At Metropolitan Pain Consultants, we treat many arthritis conditions, including ankylosing spondylitis. This painful condition primarily affects the spine, though other joints may also be involved.
What Is Ankylosing Spondylitis?
Ankylosing Spondylitis, also known as “bamboo spine,” is a type of long-term arthritis. It is an inflammatory disease that affects the bones and joints connected to the spine. Inflammation of these joints results in fusion of the vertebrae, causing a loss in spinal flexibility and in some cases, curvature of the spine.
While the precise cause of ankylosing spondylitis is unknown, research has shown a link to genetic markers such as HLA-B27, a protein that has been found in over 95% of people in the Caucasian population diagnosed with ankylosing spondylitis. Though a correlation has been found, it is important to note that further research is needed to understand the connection. Other ethnic groups show less strong correlations, and many people of all ethnicities carry the HLA-B27 marker never develop the disease.

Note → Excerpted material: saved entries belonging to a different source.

(** * BlazeCraft Enhanced engine: the simulation tick

    A shallow embedding of the simulation core of
    [src/blazecraft-enhanced/engine.js]: the per-tick action resolver
    ([processActions]), the scripted opponent ([processAI]), the production
    queue ([processProduction]), walkability ([isWalkable]) and the fog of
    war ([updateFog], [toggleFog]), followed by the properties of the
    engine's specification that were checked against it.

    Numbers.  Grid coordinates, identifiers, counters and gold are integers in
    the engine and are [Z] here.  Hit points are binary64 floats, as in the
    engine: [target.hp -= def.attack * 0.2] and [target.hp <= 0] are the
    IEEE operations of [PrimFloat], so a unit dies on the hit on which it
    dies in the engine.  The reward accumulators, which the simulation never
    reads, are held as exact rationals [Q] ([+= 0.05] is [+ 1#20]).

    Objects.  JavaScript units are mutable objects shared by reference
    between the array being iterated and [state.units].  Inside
    [processActions] the array iterated by [for (const u of state.units)] is
    the heap [objs] (object [i] is the i-th element of that array) and
    [state.units] is the list [live] of references into it. *)

From Stdlib Require Import ZArith QArith Lqa Lia List Bool.
From Stdlib Require Import Floats.
From stdpp Require Import base tactics option list relations.

Local Open Scope Z_scope.

(** ** Configuration ([CONFIG]) *)

Inductive unit_type := resource | base | barracks | worker | light | heavy | ranged.

Definition unit_type_eqb (a b : unit_type) : bool :=
  match a, b with
  | resource, resource | base, base | barracks, barracks | worker, worker
  | light, light | heavy, heavy | ranged, ranged => true
  | _, _ => false
  end.

Module Def.
Record t := mk
  { hp : Z; speed : Z; attack : Z; range : Z; cost : Z; buildTime : Z;
    isBuilding : bool }.
End Def.

Module CONFIG.
Definition GRID_W : Z := 16.
Definition GRID_H : Z := 16.
Definition VISION_RANGE : Z := 4.

Definition UNIT_TYPES (ty : unit_type) : Def.t :=
  match ty with
  | resource => Def.mk 99 0 0 0 0 0 true
  | base     => Def.mk 10 0 0 0 200 200 true
  | barracks => Def.mk 6 0 0 0 150 150 true
  | worker   => Def.mk 1 1 1 1 50 50 false
  | light    => Def.mk 2 2 2 1 100 80 false
  | heavy    => Def.mk 4 1 4 1 150 120 false
  | ranged   => Def.mk 1 1 2 3 120 100 false
  end.
End CONFIG.

(** ** Units *)

(** [u.action], one of the strings of [CONFIG.ACTIONS]. *)
Inductive Action := noop | move | harvest | return_ | produce | attack.

Definition action_eqb (a b : Action) : bool :=
  match a, b with
  | noop, noop | move, move | harvest, harvest | return_, return_
  | produce, produce | attack, attack => true
  | _, _ => false
  end.

(** [u.target]: [null], a cell object [{x, y}], or the [id] of a unit. *)
Inductive Target := null | cell_ (x y : Z) | unit_ (id : Z).

(** JavaScript truthiness of [u.target]: [null] and the number 0 are falsy. *)
Definition truthy (t : Target) : bool :=
  match t with
  | null => false
  | cell_ _ _ => true
  | unit_ i => negb (i =? 0)
  end.

Module Unit.
Record t := mk
  { id : Z; type : unit_type; owner : Z;
    gx : Z; gy : Z;
    hp : float; maxHp : Z;
    action : Action; target : Target;
    progress : Z; carrying : Z }.

Definition set_pos (x y : Z) (u : t) : t :=
  mk (id u) (type u) (owner u) x y (hp u) (maxHp u) (action u) (target u)
     (progress u) (carrying u).
Definition set_hp (h : float) (u : t) : t :=
  mk (id u) (type u) (owner u) (gx u) (gy u) h (maxHp u) (action u) (target u)
     (progress u) (carrying u).
Definition set_action (a : Action) (u : t) : t :=
  mk (id u) (type u) (owner u) (gx u) (gy u) (hp u) (maxHp u) a (target u)
     (progress u) (carrying u).
Definition set_target (g : Target) (u : t) : t :=
  mk (id u) (type u) (owner u) (gx u) (gy u) (hp u) (maxHp u) (action u) g
     (progress u) (carrying u).
Definition set_progress (p : Z) (u : t) : t :=
  mk (id u) (type u) (owner u) (gx u) (gy u) (hp u) (maxHp u) (action u)
     (target u) p (carrying u).
Definition set_carrying (c : Z) (u : t) : t :=
  mk (id u) (type u) (owner u) (gx u) (gy u) (hp u) (maxHp u) (action u)
     (target u) (progress u) c.

(** [u.action = 'noop'; u.target = null] *)
Definition stop (u : t) : t := set_target null (set_action noop u).
End Unit.

(** ** Rewards, events, production orders, state *)

Module Rewards.
Record t := mk
  { winLoss : Q; resources : Q; workers : Q; buildings : Q;
    attack : Q; combat : Q }.

Definition add_resources (q : Q) (r : t) : t :=
  mk (winLoss r) (resources r + q)%Q (workers r) (buildings r) (attack r) (combat r).
Definition add_workers (q : Q) (r : t) : t :=
  mk (winLoss r) (resources r) (workers r + q)%Q (buildings r) (attack r) (combat r).
Definition add_attack (q : Q) (r : t) : t :=
  mk (winLoss r) (resources r) (workers r) (buildings r) (attack r + q)%Q (combat r).
Definition add_combat (q : Q) (r : t) : t :=
  mk (winLoss r) (resources r) (workers r) (buildings r) (attack r) (combat r + q)%Q.

(** Every accumulator of [b] is at least the one of [a]. *)
Definition le (a b : t) : Prop :=
  (winLoss a <= winLoss b)%Q /\ (resources a <= resources b)%Q /\
  (workers a <= workers b)%Q /\ (buildings a <= buildings b)%Q /\
  (attack a <= attack b)%Q /\ (combat a <= combat b)%Q.
End Rewards.

(** What the engine emits: the particle emitters and the [log] lines of the
    simulation, in call order. *)
Inductive event :=
  | emitExplosion (x y : Z)
  | emitHarvest (x y : Z)
  | emitSpawn (x y : Z)
  | log_returned
  | log_destroyed (attacker victim : unit_type)
  | log_produced (ty : unit_type) (x y : Z).

Module Order.
Record t := mk
  { unitType : unit_type; gx : Z; gy : Z; progress : Z; total : Z }.
End Order.

Record state := mkState
  { units : list Unit.t;
    grid : list (list Z);       (* terrain: 0=free, 1=wall, 2=resource *)
    fogGrid : list (list Z);    (* 0=hidden, 1=explored, 2=visible *)
    gold : Z;                   (* state.resources.gold *)
    res_workers : Z;            (* state.resources.workers *)
    cycle : Z;
    fogEnabled : bool;
    events : list event;
    rewards : Rewards.t;
    prodQueue : list Order.t;
    nextUnitId : Z }.

(** ** Walkability *)

(** [state.grid[y][x]], read after the bounds check of [isWalkable]. *)
Definition cell (g : list (list Z)) (x y : Z) : option Z :=
  g !! Z.to_nat y ≫= λ row, row !! Z.to_nat x.

Definition at_cell (x y : Z) (u : Unit.t) : bool :=
  (Unit.gx u =? x) && (Unit.gy u =? y).

Definition isWalkable (g : list (list Z)) (us : list Unit.t) (x y : Z) : bool :=
  if (x <? 0) || (x >=? CONFIG.GRID_W) || (y <? 0) || (y >=? CONFIG.GRID_H)
  then false
  else if bool_decide (cell g x y = Some 1) then false
  else negb (existsb (at_cell x y) us).

(** ** The action resolver *)

(** The state of one [processActions] pass.  [objs] is the array the loop
    iterates over; [live] is [state.units], a list of references into it that
    [filter] shortens when a unit is destroyed. *)
Record world := mkWorld
  { objs : list Unit.t;
    live : list nat;
    w_gold : Z;
    w_rewards : Rewards.t;
    w_events : list event }.

(** The units [state.units] currently holds. *)
Definition registry (w : world) : list Unit.t :=
  omap (λ r, objs w !! r) (live w).

(** [state.units.find(p)], as a reference and the object it denotes. *)
Fixpoint find_ref (p : Unit.t → bool) (os : list Unit.t) (rs : list nat)
  : option (nat * Unit.t) :=
  match rs with
  | [] => None
  | r :: rs' =>
      match os !! r with
      | Some o => if p o then Some (r, o) else find_ref p os rs'
      | None => find_ref p os rs'
      end
  end.

(** The test [x => x.id !== id] of the [filter] that destroys a unit, on the
    object a reference denotes. *)
Definition other_id (os : list Unit.t) (id : Z) (r : nat) : bool :=
  match os !! r with
  | Some x => negb (Unit.id x =? id)
  | None => true
  end.

(** A field assignment on object [i]. *)
Definition mutate (i : nat) (f : Unit.t → Unit.t) (w : world) : world :=
  mkWorld (alter f i (objs w)) (live w) (w_gold w) (w_rewards w) (w_events w).

Definition emit (e : event) (w : world) : world :=
  mkWorld (objs w) (live w) (w_gold w) (w_rewards w) (w_events w ++ [e]).

Definition set_live (l : list nat) (w : world) : world :=
  mkWorld (objs w) l (w_gold w) (w_rewards w) (w_events w).

Definition set_rewards (r : Rewards.t) (w : world) : world :=
  mkWorld (objs w) (live w) (w_gold w) r (w_events w).

Definition set_gold (g : Z) (w : world) : world :=
  mkWorld (objs w) (live w) g (w_rewards w) (w_events w).

(** [if (isWalkable(nx, ny)) { u.gx = nx; u.gy = ny; }] *)
Definition try_move (g : list (list Z)) (i : nat) (nx ny : Z) (w : world) : world :=
  if isWalkable g (registry w) nx ny then mutate i (Unit.set_pos nx ny) w else w.

(** The destination of the single-axis step of [move] and [return]. *)
Definition axis_step (u : Unit.t) (tx ty : Z) : Z * Z :=
  let dx := tx - Unit.gx u in
  let dy := ty - Unit.gy u in
  let sx := Z.sgn dx in
  let sy := Z.sgn dy in
  (Unit.gx u + (if Z.abs dx >? Z.abs dy then sx else 0),
   Unit.gy u + (if Z.abs dx <=? Z.abs dy then sy else 0)).

(** The destination of the two-axis step of an out-of-range [attack]. *)
Definition chase_step (u t : Unit.t) : Z * Z :=
  (Unit.gx u + Z.sgn (Unit.gx t - Unit.gx u),
   Unit.gy u + Z.sgn (Unit.gy t - Unit.gy u)).

Definition manhattan (u t : Unit.t) : Z :=
  Z.abs (Unit.gx t - Unit.gx u) + Z.abs (Unit.gy t - Unit.gy u).

(** An integer of the configuration as the double it is in the engine
    (exact for the integers [0 .. 2^53]). *)
Definition float_of_Z (z : Z) : float := PrimFloat.of_uint63 (Uint63.of_Z z).

(** [def.attack * 0.2], a product of doubles; [0.2] is the double nearest to
    one fifth, [0x1.999999999999ap-3]. *)
Definition damage (ty : unit_type) : float :=
  (float_of_Z (Def.attack (CONFIG.UNIT_TYPES ty)) * 0x1.999999999999ap-3)%float.

Definition resolve_move (g : list (list Z)) (i : nat) (u : Unit.t) (w : world) : world :=
  match Unit.target u with
  | cell_ tx ty =>
      let dx := tx - Unit.gx u in
      let dy := ty - Unit.gy u in
      if (dx =? 0) && (dy =? 0) then mutate i Unit.stop w
      else
        let '(nx, ny) := axis_step u tx ty in
        let w1 := try_move g i nx ny w in
        match objs w1 !! i with
        | Some u1 =>
            if (Unit.gx u1 =? tx) && (Unit.gy u1 =? ty)
            then mutate i Unit.stop w1 else w1
        | None => w1
        end
  | _ =>
      (* A numeric target has no [x] and [y]: both deltas are NaN, every
         comparison on them is false, the destination is the unit's own cell
         and neither assignment changes anything. *)
      w
  end.

Definition resolve_harvest (i : nat) (u : Unit.t) (w : world) : world :=
  let p := Unit.progress u + 1 in
  if p >=? 10 then
    let c := Z.min (Unit.carrying u + 1) 4 in
    let w1 := mutate i (λ o, Unit.set_progress 0 (Unit.set_carrying c o))
                (mutate i (Unit.set_progress p) w) in
    let w2 := emit (emitHarvest (Unit.gx u) (Unit.gy u)) w1 in
    if c >=? 2 then
      let w3 := mutate i (Unit.set_action return_) w2 in
      match find_ref (λ b, unit_type_eqb (Unit.type b) base
                           && (Unit.owner b =? Unit.owner u))
                     (objs w3) (live w3) with
      | Some (_, b) => mutate i (Unit.set_target (cell_ (Unit.gx b) (Unit.gy b))) w3
      | None => w3
      end
    else w2
  else mutate i (Unit.set_progress p) w.

Definition resolve_return (g : list (list Z)) (i : nat) (u : Unit.t) (w : world) : world :=
  match Unit.target u with
  | cell_ tx ty =>
      let dx := tx - Unit.gx u in
      let dy := ty - Unit.gy u in
      if Z.abs dx + Z.abs dy <=? 1 then
        let w1 := set_gold (w_gold w + Unit.carrying u * 25) w in
        let w2 := set_rewards
                    (Rewards.add_resources (inject_Z (Unit.carrying u) * (1#10))%Q
                       (w_rewards w1)) w1 in
        let w3 := mutate i (λ o, Unit.stop (Unit.set_carrying 0 o)) w2 in
        emit log_returned w3
      else
        let '(nx, ny) := axis_step u tx ty in
        try_move g i nx ny w
  | _ =>
      (* NaN deltas: the distance test fails, the step is onto the unit's own
         cell. *)
      w
  end.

Symptoms of Ankylosing Spondylitis
Low back and hip pain is often the first symptom of ankylosing spondylitis. Stiffness may also be present, especially in the morning or after periods of inactivity. As the disease progresses, additional areas may become affected, such as the joint between the pelvis and base of the spine, the cartilage between the ribs and breastbone, the hip joints, and the shoulder joints.
Complications from the disease include uveitis (eye inflammation), compression fractures, heart problems (due to enlargement of the aortic valve), and neurologic problems resulting from damage to the spinal cord.
Treatment Options for Ankylosing Spondylitis
There is no known cure for ankylosing spondylitis. The goal of treatment is to reduce pain and stiffness, prevent or delay complications, and prevent or delay permanent spinal deformity.
Non-steroidal anti-inflammatory drugs (naproxen, ibuprofen, or indomethacin) may be used during initial treatment. Tumor necrosis factor blockers may also be prescribed (drugs such as Humira or Enbrel). Physical therapy helps improve strength and flexibility of the joints while decreasing pain and stiffness. Additional therapies may be recommended based on the severity and progression of of the condition for each individual patient.
Regenerative Medicine Options for Ankylosing Spondylitis
Regenerative medicine options such as Platelet-Rich Plasma (PRP) and stem cell therapy is most effective when used in the early stages of ankylosing spondylitis, before the disease has caused irreversible joint damage. If spinal fusion has already occurred, PRP and stem cell therapy can be used to help alleviate pain by reducing inflammation and regenerating soft tissue.
PRP is an injection treatment that uses a concentration of the body’s own growth factors to accelerate healing and tissue repair. When adult stem cells are included in the injection treatment for ankylosing spondylitis, they act as natural healers, stimulating tissue re-growth and greater blood flow to the injured areas of the affected joints.
Although Platelet-Rich Plasma injections combined with stem cell therapy cannot reverse fusion of the vertebrae caused by the disease, PRP can provide relief from pain caused by the disease. PRP and stem cell therapy can also be an important measure taken to delay further spinal fusion and prevent complications.